Fraud Management & Cybercrime , Geo-Specific , Governance & Risk Management
Facebook's Privacy Practices Targeted by Canadian RegulatorTo Force Changes, Regulator Must Prove Facebook Violated Canada's Privacy Law
Canada's privacy commissioner is taking Facebook to court to try to force the social network to make changes to its privacy practices.
See Also: Live Webinar | Education Cybersecurity Best Practices: Devices, Ransomware, Budgets and Resources
The Office of the Privacy Commissioner of Canada has filed an application asking a federal court to declare that Facebook violated the country's privacy law over the Cambridge Analytica scandal. In April 2019, the OPC alleged Facebook "outright rejected" the regulator's recommendations issued following the scandal (see: Canada Says Facebook Violated Privacy Laws).
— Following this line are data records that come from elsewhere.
Lemma keeps_step A E F st d : harmless A E d → keeps A E F st → keeps A E F (apply_delta st d).
Proof.
  intros Hd HK. destruct d as [e|s u|s a b c x|s|s|u|s|t g c]; cbn [apply_delta] in *.
  - destruct Hd as [Hn Hp]. destruct HK as [H1 H2 H3 H4 H5 H6].
    assert (Hne : ∀ e0, e0 ∈ A → sequence e0 ≠ sequence e) by (intros e0 He0 Heq; apply Hn; rewrite <- Heq; by apply seqs_elem).
    constructor; cbn; [by apply bt_insert_ok| | | | |lia].
    + intros e0 He0 Hn0. rewrite bt_get_insert_ne by (intros Heq; by apply (Hne e0)). by apply H2.
    + intros e0 e' He0 HF0. rewrite bt_get_insert_ne by (intros Heq; by apply (Hne e0)). by apply H3.
    + intros s e' Hg Hq. apply bt_get_insert_cases in Hg as [[-> ->]|[_ Hg]]; [done| |done]. by eapply H4.
    + intros e0 He0. pose proof (H5 e0 He0). lia.
  - apply alter_same_delivery; [intros ? ?; apply same_event_set|by left|done].
  - apply alter_same_delivery; [intros ? ?; apply same_event_set|by left|done].
  - apply alter_same_delivery; [intros ? ?; apply same_event_set|by right|done].
  - apply alter_same_delivery; [intros ? ?; apply same_event_set|by right|done].
  - apply (filter_keeps A E F st (λ k, u <? k)); [|done]. intros e He Hf. apply Hd; [done|]. by apply Z.ltb_ge.
  - unfold bt_remove. apply (filter_keeps A E F st (λ k, match kcmp s k with Eq => false | _ => true end)); [|done].
    intros e He Hf. destruct (kcmp s (sequence e)) eqn:Ek; try done. by apply Z.compare_eq in Ek as <-.
  - by destruct HK.
Qed.
Lemma keeps_append A E F st e :
  sequence e ∉ seqs A → delivery e = Pending → (∀ x, x ∈ F → x ∈ A) →
  keeps A E F st → keeps (e :: A) E F (apply_delta st (D_Append e)).
Proof.
  intros Hn Hp HFA HK. pose proof (keeps_step A E F st (D_Append e) (conj Hn Hp) HK) as HK'. destruct HK as [H1 _ _ _ _ _].
  destruct HK' as [K1 K2 K3 K4 K5 K6]. constructor; [done| | |done| |done].
  - intros e0 [->|He0]%elem_of_cons Hn0; [|by apply K2]. exists e. split; [|done]. cbn. by rewrite bt_get_insert.
  - intros e0 e' [->|He0]%elem_of_cons HF0; [|by apply K3]. by destruct Hn; apply seqs_elem, HFA.
  - intros e0 [->|He0]%elem_of_cons; [cbn; lia|by apply K5].
Qed.
Lemma keeps_appends A E F st es :
  NoDup (seqs es) → (∀ e, e ∈ es → (sequence e ∉ seqs A) ∧ delivery e = Pending) → (∀ x, x ∈ F → x ∈ A) →
  keeps A E F st → keeps (reverse es ++ A) E F (apply_deltas st (D_Append <$> es)).
Proof.
  revert A st. induction es as [|e es IH]; intros A st Hnd Hes HFA HK; [done|]. cbn [seqs fmap list_fmap] in *.
  apply NoDup_cons in Hnd as [Hne Hnd]. rewrite reverse_cons, <- app_assoc. cbn [app].
  change (apply_deltas st (D_Append e :: (D_Append <$> es))) with (apply_deltas (apply_delta st (D_Append e)) (D_Append <$> es)).
  destruct (Hes e ltac:(by left)) as [Hn Hp]. apply IH; [done| |set_solver|by apply keeps_append].
  intros e' He'. destruct (Hes e' ltac:(by right)) as [Hn' Hp']. split; [|done].
  cbn [seqs fmap list_fmap]. intros [Heq|?]%elem_of_cons; [|done]. apply Hne. rewrite <- Heq. by apply seqs_elem.
Qed.
Lemma keeps_sublist A E F st ds p :
  Forall (harmless A E) ds → p `sublist_of` ds → keeps A E F st → keeps A E F (apply_deltas st p).
Proof.
  intros Hh Hp. assert (H : Forall (harmless A E) p).
  { rewrite Forall_forall in Hh |- *. intros d Hd. apply Hh. by eapply elem_of_submseteq, sublist_submseteq. }
  clear Hh Hp. revert st. induction H as [|d p Hd _ IH]; intros st HK; [done|]. apply IH. by apply keeps_step.
Qed.
Lemma keeps_ended A E E' F st : (∀ s, s ∈ E → s ∈ E') → keeps A E F st → keeps A E' F st.
Proof. intros HE [H1 H2 H3 H4 H5 H6]. constructor; [done| |done| |done|done]; eauto. Qed.
Lemma keeps_perm A A' E F F' st :
  (∀ e, e ∈ A' → e ∈ A) → (∀ e, e ∈ F' → e ∈ F) → keeps A E F st → keeps A' E F' st.
Proof. intros HA HF [H1 H2 H3 H4 H5 H6]. constructor; eauto. Qed.
(* ===== verification/StreamTail.v ===== *)
(** * The tail of a streamed call

    Models the task of [run_action_streaming] in [src/src/server/mod.rs] that reads the
    upstream, scrubs, forwards and accounts: its loop, the drain after the client left, the
    terminal frames and both finalizers.  What each wait of the loop ends with (a chunk, the
    end, a halt, a timeout, a client that left) is an input, so a theorem holds for every
    race; inputs that run out are the task being dropped where it waits.

    [pd_read] and [pd_lost] are not fields of the task: they keep the bytes it counted
    and a released chunk that no one received.

    The theorems: whatever happens, no declared spelling of a secret is in what was
    forwarded; the call is metered and its evidence completed exactly once, from the chunks
    that were read within the byte limit and under the reason the loop ended with ([tail_confined],
    [stream_tail_accounts_once]). *)

From stdpp Require Import base gmap strings list.
From Stdlib Require Import Ascii ZArith Lia.
From S2P Require Import Prelude RustStr BTree Json UrlCanon Egress RateCard Metering.

Open Scope Z_scope.

(** [StreamStep], [StreamDelivery]. *)
Inductive StreamStep :=
| SS_Chunk (c : bytes) | SS_CleanEof | SS_UpstreamError | SS_DownstreamGone | SS_Halted | SS_IdleTimeout | SS_TotalTimeout.
Inductive StreamDelivery := SD_Delivered | SD_DownstreamGone | SD_Halted | SD_IdleTimeout | SD_TotalTimeout.

(** What one round finds: whether the receiver is gone, what the wait for the upstream and
    the wait for room end with, and whether the channel has room for a last frame. *)
Record ProducerInput := { pi_closed : bool; pi_step : StreamStep; pi_delivery : StreamDelivery; pi_room : bool }.

Definition DQUOTE : string := String "034"%char "".
Definition LF : string := String "010"%char "".
Definition sse_frame (message : string) : bytes :=
  as_bytes ("event: error" +:+ LF +:+ "data: {" +:+ DQUOTE +:+ "error" +:+ DQUOTE +:+ ":{" +:+ DQUOTE +:+ "type" +:+ DQUOTE +:+ ":" +:+ DQUOTE
            +:+ "api_error" +:+ DQUOTE +:+ "," +:+ DQUOTE +:+ "message" +:+ DQUOTE +:+ ":" +:+ DQUOTE +:+ message +:+ DQUOTE +:+ "}}" +:+ LF +:+ LF).
Definition SSE_ERROR_FRAME : bytes := sse_frame "vultrino: upstream stream failed".
Definition SSE_HALT_FRAME : bytes := sse_frame "vultrino: request halted".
Cambridge Analytica was a digital consulting firm that received profile data for 87 million Facebook users, mostly in the U.S., in violation of Facebook's internal rules. The firm specialized in targeting voters with customized digital messages based on psychographic profiles, aka in-depth analyses of voters.
Canada was one of many nations that launched investigations into Facebook following the Cambridge Analytica revelations that came to light in early 2018 (see: Facebook: 87M Accounts May Have Been Sent To Cambridge Analytica).
The U.S. Federal Trade Commission subsequently levied a $5 billion fine against Facebook as a result of its investigation - the biggest privacy fine in history. Whether civil fines are an effective tool for altering the behavior of a technology giant that posts revenus of tens of billions of dollars per quarter, however, remains an open question (see: It's Official: FTC Fines Facebook $5 Billion).
Responding to the Canadian regulator's new lawsuit, Facebook says in a statement that "the commission is choosing to pursue legal action despite our many attempts to work with them and offer measures that would go above and beyond what other companies do. We look forward to defending the many proactive and robust improvements we've made to our platform to better protect people's personal information."
Regulator Has No Teeth
Canada's OPC has to go to the federal court because of a unique aspect of the agency: it can't issue binding orders or fines.
"The federal court has, among other powers, the authority to impose binding orders requiring an organization to correct or change its practices and comply with the law," the OPC says.
The privacy regulator, however, doesn't have any enforcement powers, and Facebook has remained at odds with it. The OPC recommended changes to Facebook's privacy practices in a previous investigation around 2009, for example, but it says Facebook failed to implement them.
"The legal proceedings may be lengthy, with the timing dependent on numerous procedural issues."
—Office of the Privacy Commissioner of Canada
After Cambridge Analytica unfolded, the regulator launched a new investigation into Facebook's privacy practices in May 2018. Facebook maintains that no Canadians' data was improperly shared as part of the debacle, but the OPC says that 622,000 Canadians' personal information was exposed.
The profile data was collected around 2013 by a survey app called This Is Your Digital Life, built by Aleksandr Kogan, a Cambridge University lecturer. His app collected profile data for individuals who took the survey, as well as data on their friends. Kogan then shared the data with Cambridge Analytica.
The OPC's investigation found that Facebook didn't obtain meaningful consent from users to collect that data or secure consent from users' friends. While Facebook said it prohibited the kind of sharing Kogan did, the regulator says that Facebook failed to ensure that app developers were complying with the social network's data-sharing policies.
Lengthy Court Battle
Now, the OPC has petitioned Canada's federal court for several orders.
First, the privacy regulator wants the court to declare that Facebook violated Canada's Personal Information Protection and Electronic Documents Act. Second, it wants orders that would force Facebook to obtain meaningful consent from users and make changes to its privacy practices to bring it into compliance with PIPEDA.
Finally, the OPC wants the court to oversee ongoing monitoring and compliance by Facebook and require the social network to publish its course of action if the court mandates any specific changes.
The OPC warns that it has to start from scratch in its efforts to obtain the orders, despite having conducted extensive, previous probes into Facebook's practices. But the regulator says the federal court is considered a "de novo" proceeding, meaning that the regulator cannot file reports from any of its investigations. Instead, the privacy commissioner must prove that Facebook failed to comply with PIPEDA.
"The legal proceedings may be lengthy, with the timing dependent on numerous procedural issues," the OPC says.